Acerca de las posibles
bases materiales de la consciencia (Y un trabajo de R. Penrose, Las sombras de la mente)
El principio científico de explicar todo lo observable mediante
alguna derivación de las fuerzas conocidas de la naturaleza nos plantea
hasta dónde es posible hablar de ciencia.
La ciencia también aborda a lo que aún no es posible observar, tal como la
consciencia. La participación de la consciencia en el mundo es evidente,
pero a posteriori. Uno cree en su existencia pero sólo la percibe
indirectamente por las obras o acciones que presuponen tal entidad.
Incluso en la astronomía procedemos así, inferimos la presencia de un
agujero negro por el comportamiento de los cuerpos celestes sometidos a su
influencia. Por otra parte, es algo similar a la limitación observacional
de la historia: no podemos ver realmente una escena del medioevo. Podemos
inferirla, nada más.
Algunos de los científicos de renombre, como R. Penrose, dan cuenta de la
consciencia mediante la posibilidad de explicación derivada de alguna de
las fuerzas conocidas de la naturaleza. Precisamente, en el microcosmos de
las partículas cuánticas. Penrose apela a las inferencias derivadas del
comportamiento de las partículas pues es algo que se aproxima notablemente
al fenómeno de la consciencia. Halla suficiente complejidad estructural en
el citoesqueleto neuronal, en estructuras llamadas microtúbulos.

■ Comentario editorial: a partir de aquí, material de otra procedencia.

(* ===== verification/Takeover.v ===== *)
(** * Takeover: a node is taken over from another VPN

    internal/takeover/takeover.go ([Takeover], [rollbackToOldVPN]),
    takeover/awg_takeover.go, chain/takeover_helpers.go and the installation of
    backend/singbox/singbox.go.  A node has the kernel interfaces and the sing-box
    side of [AwgPush], the old VPN, and the file this take-over saved.  What each
    remote command does, and whether the program learns of it, is the oracle
    [TakeFaults].  The text encoding/json makes of a configuration, what the machine
    prints while its AWG files are read, and the errors of encoding/json are
    arguments.  Messages and the audit log are not modelled. *)

From S2P Require Import Prelude GoStrings Model ChainModel Lifecycle StoreCore Store StoreSpec StoreRefine Codec Presets Roles AwgConf AwgMaterial ManualRules MergedRoute Push PeerSync AwgPush AwgDeploy BoxInstall DeployChain ClientConf HopWire ConfFields Json JsonDecode AwgImport TakeoverConvert TakeoverRender TakeoverDetect.

(** ** The node *)

(** A VPN that is neither sing-box nor a kernel interface: the configuration it
    runs, and the one on disk. *)
Record OldVPN := mkOldVPN { ov_running : option string; ov_enabled : bool; ov_config : option string }.
#[export] Instance eta_OldVPN : Eta OldVPN := fun r => mkOldVPN (ov_running r) (ov_enabled r) (ov_config r).

Record TakenNode := mkTakenNode { tn_node : AwgNode; tn_boxEnabled : bool; tn_old : OldVPN; tn_saved : option string }.
#[export] Instance eta_TakenNode : Eta TakenNode := fun r => mkTakenNode (tn_node r) (tn_boxEnabled r) (tn_old r) (tn_saved r).
Lemma vless_tracks pi remark cs : isReality pi = true -> forall P ib st, tracks P st ->
  tracks (P ++ rowsOf pi (List.filter (fun c => pc_Enable c && (pc_ID c != "")) cs)) (snd (fold_left (vlessClient now traffics remark) cs (ib, st))).
Proof.
  intros Hpi. induction cs as [|c cs IH]; intros P ib st HP; [by rewrite app_nil_r|]. cbn [fold_left List.filter]. unfold vlessClient at 2.
  destruct (pc_Enable c); cbn [negb orb andb]; [|by apply IH].
  destruct (bool_decide_reflect (pc_ID c = "")) as [|Hid]; cbn [negb]; [by apply IH|].
  cbn [rowsOf map]. rewrite (cons_middle _ P), (app_assoc P).
  destruct (findUser now c st) as [[a|] st'] eqn:Hf; apply IH.
  - eapply tracks_take; [exact HP|exact Hf|by apply vless_takes].
  - apply findUser_none in Hf as [Hi ->]. apply (tracks_same _ st); [done|done|]. by apply tracks_skip.
Qed.

Lemma sidecar_tracks pi cs : sidecar (pi_Protocol pi) = true -> forall P st, tracks P st ->
  tracks (P ++ rowsOf pi cs) (fold_left (sidecarClient now traffics) cs st).
Proof.
  intros Hpi. induction cs as [|c cs IH]; intros P st HP; [by rewrite app_nil_r|]. cbn [fold_left rowsOf map]. unfold sidecarClient at 2.
  rewrite (cons_middle _ P), (app_assoc P). destruct (findUser now c st) as [[a|] st'] eqn:Hf; apply IH.
  - eapply tracks_take; [exact HP|exact Hf|by apply sidecar_takes].
  - apply findUser_none in Hf as [Hi ->]. by apply tracks_skip.
Qed.

Lemma mtproto_tracks pi cs : isMTProto pi = true -> forall P n st, tracks P st ->
  tracks (P ++ rowsOf pi (List.filter (fun c => bool_decide (is_Some (parseMTProtoSecret (pc_Secret c)))) cs))
    (snd (fold_left (mtprotoClient now traffics nodeID) cs (n, st))).
Proof.
  intros Hpi. induction cs as [|c cs IH]; intros P n st HP; [by rewrite app_nil_r|]. cbn [fold_left List.filter]. unfold mtprotoClient at 2.
  destruct (parseMTProtoSecret (pc_Secret c)) as [[secret domain]|] eqn:Es.
  2: { rewrite bool_decide_eq_false_2 by (by intros [? ?]). apply IH. by apply (tracks_same _ st). }
  rewrite bool_decide_eq_true_2 by (by eexists). cbn [rowsOf map]. rewrite (cons_middle _ P), (app_assoc P).
  destruct (findUser now c st) as [[a|] st'] eqn:Hf; apply IH.
  - eapply tracks_take; [exact HP|exact Hf|by apply mtproxy_takes].
  - apply findUser_none in Hf as [Hi ->]. apply (tracks_same _ st); [done|done|]. by apply tracks_skip.
Qed.
(* ===== verification/Bot.v ===== *)
(** * Bot: the Telegram bot of the fleet

    internal/bot/bot.go: the commands, the binding of Telegram accounts to users
    by one-time codes with its limiter, the reports; notify.go: the hourly tick.
    The Telegram API is a library: a message comes in, and what is sent is a list of
    replies, one constructor per text.  Every message and every tick reads the clock
    once in the model. *)

From S2P Require Import PanelAuth Prelude GoStrings Model Lifecycle StoreCore Store StoreSpec StoreRefine StoreUsers Codec Caddy.

(** ** Messages and replies *)

Record Message := mkMessage { msg_From : option Z; msg_Chat : Z; msg_Text : string }.

Inductive BotReply :=
| Help
| StartHint (from : Z)
| CodeNotFound
| Bound (name : string)
| BotError
| StatusText (u : User)
| NotBound
| UsersSummary (total active onHold expired : nat)
| ConfigNoNodes (token : string)
| ConfigLinks (lines : list string)
| LinkUsage
| LinkNotFound (arg : string)
| LinkIssued (name code : string)
| OnlineNone (total : nat)
| OnlineList (total : nat) (names : list string)
| NodesNone
| NodesList (nodes : list (string * string * string * nat))
| ExpiryWarning (name : string) (at_ : Time)
| ExpiryWarningUser (at_ : Time)
| AuthLockout (ip : string).

(** The random values of one message; [None]: the generator failed. *)
Record Drawn := mkDrawn { dr_code : option string; dr_token : option string }.

(** The bot between two messages: the store, and [bindFails]. *)
Record BotState := mkBotState { bt_store : World; bt_fails : gmap Z (list Time) }.
#[export] Instance eta_BotState : Eta BotState := fun r => mkBotState (bt_store r) (bt_fails r).

Definition oneMinute : Z := 60 * 10 ^ 9.
Definition oneHour : Z := 60 * oneMinute.
Definition bindCodeTTL : Z := 10 * oneMinute.
Definition bindWindow : Z := 15 * oneMinute.
Definition onlineWindow : Z := 6 * oneMinute.

(** The users of the store; an error gives none. *)
Definition botUsers (w : World) : list User := match ListUsers w with Ok us => us | Err _ => [] end.

(** ** The limiter *)

(** [bindAllowed], [bindRecordFail]. *)
Definition bindAllowed (from : Z) (now : Time) (fails : gmap Z (list Time)) : bool * gmap Z (list Time) :=
  let keep := after (now - bindWindow) (default [] (fails !! from)) in ((length keep <? 5)%nat, <[from := keep]> fails).
Definition bindRecordFail (from : Z) (now : Time) (fails : gmap Z (list Time)) : gmap Z (list Time) :=
  <[from := default [] (fails !! from) ++ [now]]> fails.

(** ** The commands *)

(** The code of a user that can be used now. *)
Definition bindable `{CF : !UnicodeCase} (now : Time) (code : string) (u : User) : bool :=
  negb ((User_TelegramBindCode u == "") || negb (equalFold (User_TelegramBindCode u) code)) &&
  negb (IsZero (User_TelegramBindCodeAt u) || (bindCodeTTL <? now - User_TelegramBindCodeAt u)).
Definition boundTo (from : Z) (u : User) : User :=
  u <| User_TelegramID := from |> <| User_TelegramBindCode := "" |> <| User_TelegramBindCodeAt := zeroTime |>.

(** [handleStart]. *)
Definition handleStart `{CF : !UnicodeCase} (now : Time) (from : Z) (code : string) (st : BotState) : BotReply * BotState :=
  if code == "" then (StartHint from, st)
  else
    let '(ok, fails) := bindAllowed from now (bt_fails st) in
    let st := st <| bt_fails := fails |> in
    if negb ok then (CodeNotFound, st)
    else
      match List.find (bindable now code) (botUsers (bt_store st)) with
      | Some u =>
          match SaveUser now (boundTo from u) (bt_store st) with
          | (Ok _, w) => (Bound (User_Name u), st <| bt_store := w |>)
          | (Err _, w) => (BotError, st <| bt_store := w |>)
          end
      | None => (CodeNotFound, st <| bt_fails := bindRecordFail from now (bt_fails st) |>)
      end.

(** [userByTelegram]. *)
Definition userByTelegram (id : Z) (w : World) : option User := if id =? 0 then None else List.find (fun u => User_TelegramID u =? id) (botUsers w).

(** [usersReport]. *)
Definition countStatus (now : Time) (status : string) (us : list User) : nat := length (List.filter (fun u => ComputeStatus now u == status) us).
Definition usersReport (now : Time) (w : World) : BotReply :=
  let us := botUsers w in UsersSummary (length us) (countStatus now "active" us) (countStatus now "on_hold" us) (countStatus now "expired" us).

(** [handleConfig]: the addresses of the nodes that serve subscriptions. *)
Definition configLines (token : string) (w : World) : list string :=
  let infos := match ListNodeInfos w with Ok l => l | Err _ => [] end in
  map (fun info => "https://" +:+ NodeInfo_TLSDomain info +:+ "/sub/" +:+ token)
    (List.filter (fun info => (NodeInfo_TLSDomain info != "") && UtilityInstalled (Some info) UtilitySub) infos).
Definition handleConfig (now : Time) (dr : Drawn) (from : Z) (w : World) : BotReply * World :=
  match userByTelegram from w with
  | None => (NotBound, w)
  | Some u =>
      let '(token, w) :=
        if User_SubscriptionToken u == "" then
          match dr_token dr with Some tok => (tok, snd (SaveUser now (u <| User_SubscriptionToken := tok |>) w)) | None => ("", w) end
        else (User_SubscriptionToken u, w) in
      (match configLines token w with [] => ConfigNoNodes token | lines => ConfigLinks lines end, w)
  end.

(** [handleLink]. *)
Definition linkTarget `{CF : !UnicodeCase} (arg : string) (u : User) : bool := equalFold (User_ID u) arg || equalFold (User_Name u) arg.
Definition issued (now : Time) (code : string) (u : User) : User := u <| User_TelegramBindCode := code |> <| User_TelegramBindCodeAt := now |>.
Definition handleLink `{CF : !UnicodeCase} (now : Time) (dr : Drawn) (arg : string) (w : World) : BotReply * World :=
  let arg := TrimSpace arg in
  if arg == "" then (LinkUsage, w)
  else
    match List.find (linkTarget arg) (botUsers w) with
    | None => (LinkNotFound arg, w)
    | Some u =>
        match dr_code dr with
        | None => (BotError, w)
        | Some code =>
            match SaveUser now (issued now code u) w with (Ok _, w) => (LinkIssued (User_Name u) code, w) | (Err _, w) => (BotError, w) end
        end
    end.

(** [userOnline], [onlineReport], [nodesReport]. *)
Definition userOnline (now : Time) (u : User) : bool := negb (IsZero (User_AWGTrafficAt u)) && (now - User_AWGTrafficAt u <=? onlineWindow).
Definition onlineReport (now : Time) (w : World) : BotReply :=
  let act := List.filter User_Active (botUsers w) in
  match map User_Name (List.filter (userOnline now) act) with [] => OnlineNone (length act) | names => OnlineList (length act) names end.
Definition nodesReport (w : World) : BotReply :=
  match ListNodeInfos w with
  | Err _ | Ok [] => NodesNone
  | Ok infos => NodesList (map (fun i => (Host_ID (NodeInfo_Host i), Host_Addr (NodeInfo_Host i), NodeInfo_TLSDomain i, length (NodeInfo_Inbounds i))) infos)
  end.

Section bot.
Context `{CF : !UnicodeCase}.
Variable cfg : TelegramBotConfig.

(** [isAdmin]. *)
Definition isAdmin (id : Z) : bool := existsb (fun a => a =? id) (TelegramBotConfig_AdminIDs cfg).

(** [handleStatus]. *)
Definition handleStatus (now : Time) (from : Z) (w : World) : BotReply :=
  if isAdmin from then usersReport now w else match userByTelegram from w with None => NotBound | Some u => StatusText u end.

(** The command of a text, and its argument. *)
Definition commandOf (text : string) : option (string * string) :=
  match Fields (TrimSpace text) with [] => None | c :: args => Some (lowerText c, Join " " args) end.

(** [handleMessage]: what is sent, and to which chat. *)
Definition handleMessage (now : Time) (dr : Drawn) (m : Message) (st : BotState) : list (Z * BotReply) * BotState :=
  match msg_From m, commandOf (msg_Text m) with
  | Some from, Some (cmd, arg) =>
      let chat := msg_Chat m in
      let ifAdmin (r : BotReply) := if isAdmin from then [(chat, r)] else [] in
      if cmd == "/start" then let '(r, st) := handleStart now from arg st in ([(chat, r)], st)
      else if cmd == "/status" then ([(chat, handleStatus now from (bt_store st))], st)
      else if cmd == "/config" then let '(r, w) := handleConfig now dr from (bt_store st) in ([(chat, r)], st <| bt_store := w |>)
      else if cmd == "/online" then (ifAdmin (onlineReport now (bt_store st)), st)
      else if cmd == "/nodes" then (ifAdmin (nodesReport (bt_store st)), st)
      else if cmd == "/users" then (ifAdmin (usersReport now (bt_store st)), st)
      else if cmd == "/link" then
        if isAdmin from then let '(r, w) := handleLink now dr arg (bt_store st) in ([(chat, r)], st <| bt_store := w |>) else ([], st)
      else ([(chat, Help)], st)
  | _, _ => ([], st)
  end.

(** ** The hourly tick (notify.go) *)

(** [enforceActivationDeadlines], one user: whether his term ends. *)
Definition deadlinePassed (now : Time) (u : User) : bool :=
  negb ((User_ExpireStrategy u != "start_on_first_use") || negb (IsZero (User_FirstUseAt u))) &&
  negb (IsZero (User_ActivationDeadline u) || (now <? User_ActivationDeadline u)) &&
  negb (negb (IsZero (User_ExpiresAt u)) && negb (User_ExpiresAt u <? now)).
Definition enforceDeadline (now : Time) (u : User) (w : World) : User * World :=
  if deadlinePassed now u then let u := u <| User_ExpiresAt := User_ActivationDeadline u |> in (u, snd (SaveUser now u w)) else (u, w).

(** [warnExpiring], one user. *)
Definition warnWindow : Z := 72 * oneHour.
Definition dueWarning (now : Time) (u : User) : bool :=
  negb ((ComputeStatus now u != "active") || IsZero (User_ExpiresAt u)) &&
  (let left := User_ExpiresAt u - now in negb ((left <=? 0) || (warnWindow <? left))) &&
  negb (negb (IsZero (User_ExpiryNotifiedAt u)) && (User_ExpiresAt u - warnWindow <? User_ExpiryNotifiedAt u)).
Definition warnUser (now : Time) (u : User) (w : World) : list (Z * BotReply) * World :=
  if dueWarning now u then
    ((if TelegramBotConfig_NotifyChatID cfg =? 0 then [] else [(TelegramBotConfig_NotifyChatID cfg, ExpiryWarning (User_Name u) (User_ExpiresAt u))]) ++
     (if User_TelegramID u =? 0 then [] else [(User_TelegramID u, ExpiryWarningUser (User_ExpiresAt u))]),
     snd (SaveUser now (u <| User_ExpiryNotifiedAt := now |>) w))
  else ([], w).

(** [tick]: the users are read once; the second loop sees what the first changed
    in them. *)
Fixpoint enforceActivationDeadlines (now : Time) (us : list User) (w : World) : list User * World :=
  match us with
  | [] => ([], w)
  | u :: us' => let '(u, w) := enforceDeadline now u w in let '(us', w) := enforceActivationDeadlines now us' w in (u :: us', w)
  end.
Fixpoint warnExpiring (now : Time) (us : list User) (w : World) : list (Z * BotReply) * World :=
  match us with
  | [] => ([], w)
  | u :: us' => let '(sent, w) := warnUser now u w in let '(sent', w) := warnExpiring now us' w in (sent ++ sent', w)
  end.
Definition hourlyTick (now : Time) (w : World) : list (Z * BotReply) * World :=
  match ListUsers w with
  | Err _ => ([], w)
  | Ok us => let '(us, w) := enforceActivationDeadlines now us w in warnExpiring now us w
  end.

(** [NotifyAuthLockout]. *)
Definition NotifyAuthLockout (ip : string) : list (Z * BotReply) :=
  if TelegramBotConfig_NotifyChatID cfg =? 0 then [] else [(TelegramBotConfig_NotifyChatID cfg, AuthLockout ip)].
End bot.

(** ** [humanBytes] *)

(** The loop that finds the unit: [fuel] turns at most. *)
Fixpoint unitLoop (fuel : nat) (m div : Z) (exp : nat) : option (Z * nat) :=
  if m <? 1024 then Some (div, exp) else match fuel with O => None | S fuel' => unitLoop fuel' (Z.quot m 1024) (wrap64 (div * 1024)) (S exp) end.
(** The divisor and the letter; [None] would be an index out of the letters. *)
Definition humanUnit (n : Z) : option (Z * ascii) :=
  match unitLoop 64 (Z.quot n 1024) 1024 0 with
  | Some (div, exp) => match String.get exp "KMGTPE" with Some c => Some (div, c) | None => None end
  | None => None
  end.

(** ** Lemmas: the users of the store *)

Lemma botUsers_base w sf : base w = Some sf -> botUsers w = sf_Users sf.
Proof. intros Hb. unfold botUsers. by rewrite (ListUsers_base _ _ Hb). Qed.

(** ** Specification: what a message may do to a user *)

(** [u] has the code, and it was issued at most ten minutes ago. *)
Definition liveCode `{CF : !UnicodeCase} (now : Time) (code : string) (u : User) : Prop :=
  User_TelegramBindCode u <> "" /\ equalFold (User_TelegramBindCode u) code = true /\ User_TelegramBindCodeAt u <> zeroTime /\
  now <= User_TelegramBindCodeAt u + 10 * oneMinute.

Lemma bindable_liveCode `{CF : !UnicodeCase} now code u : bindable now code u = true <-> liveCode now code u.
Proof.
  unfold bindable, liveCode, IsZero, bindCodeTTL. rewrite andb_true_iff, !negb_true_iff, !orb_false_iff, bool_decide_eq_false, negb_false_iff, Z.ltb_ge, Z.eqb_neq.
  intuition lia.
Qed.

Amplifica enormemente las posibilidades de explicación de la consciencia
ya que en el nivel cuántico del comportamiento de las partículas hay
correlaciones coherentes con el de la consciencia.
Duplicar el cerebro humano, artificialmente, es una meta activa
relacionada con la indagación de la consciencia. Las disciplinas expertas
en inteligencia artificial van en pos de ello. Sin embargo, Penrose afirma
que la inteligencia humana está más allá de cualquier esquema
computacional y que debe de haber algo dentro de los microtúbulos que es
diferente de la mera computación, algún fenómeno de coherencia cuántica a
gran escala, acoplado de manera sutil al comportamiento macroscópico del
cerebro.
La cultura humana acepta la idea de que la ciencia pueda resolver todos
los misterios (y sin que ello le conmueva demasiado, al menos de manera
observable). Y la concepción científica del ser humano se refleja cada vez
más en la civilización. El modo en que una cultura cientificista
hegemónica pudiera manifestarse en la vida privada sería una cuestión más
profunda a considerar. Por ejemplo: ¿Qué base científica podría tener la
moralidad? ¿Una cultura cientificista hegemónica confirmaría la concepción
universalmente consensuada acerca de lo que son los derechos y la libertad
personal?
Oscurantismos e ingenuidades aparte, política y ciencia aplicada son artes
de lo posible, y es claro que no siempre lo que es posible coincide con lo
que es deseable para todos. Sin previsión suficiente en la cultura humana
- ¿todavía una responsabilidad de los líderes? -, resolver la raíz
material de la consciencia podría estar a la altura de las consecuencias
que la civilización experimentó cuando se halló el modo de desencadenar la
energía atómica.
Y la definición precisa de lo deseable para todos - un concepto de
nuestra cultura ética o moral - difícilmente pueda derivarse de la
ciencia, ni siquiera aceptando que seamos meras máquinas de replicar
genes. Alcanza la racionalidad, el sentido común y la amplitud de
consciencia. La relación entre la consciencia, la amplitud y profundidad
de la misma, con la definición de lo que es bueno para todos, es
evidente, inclusive, al análisis más llano. La cultura ética es
responsabilidad individual y colectiva; y es consciencia aplicada antes que
mero dique para nuestros instintos e impulsos inconscientes. Y ciertamente
la definición de lo bueno y deseable para todos no deriva en forma
directa ni necesaria de las fuerzas de la naturaleza que podamos hallar en
los microtúbulos o en las partículas cuánticas.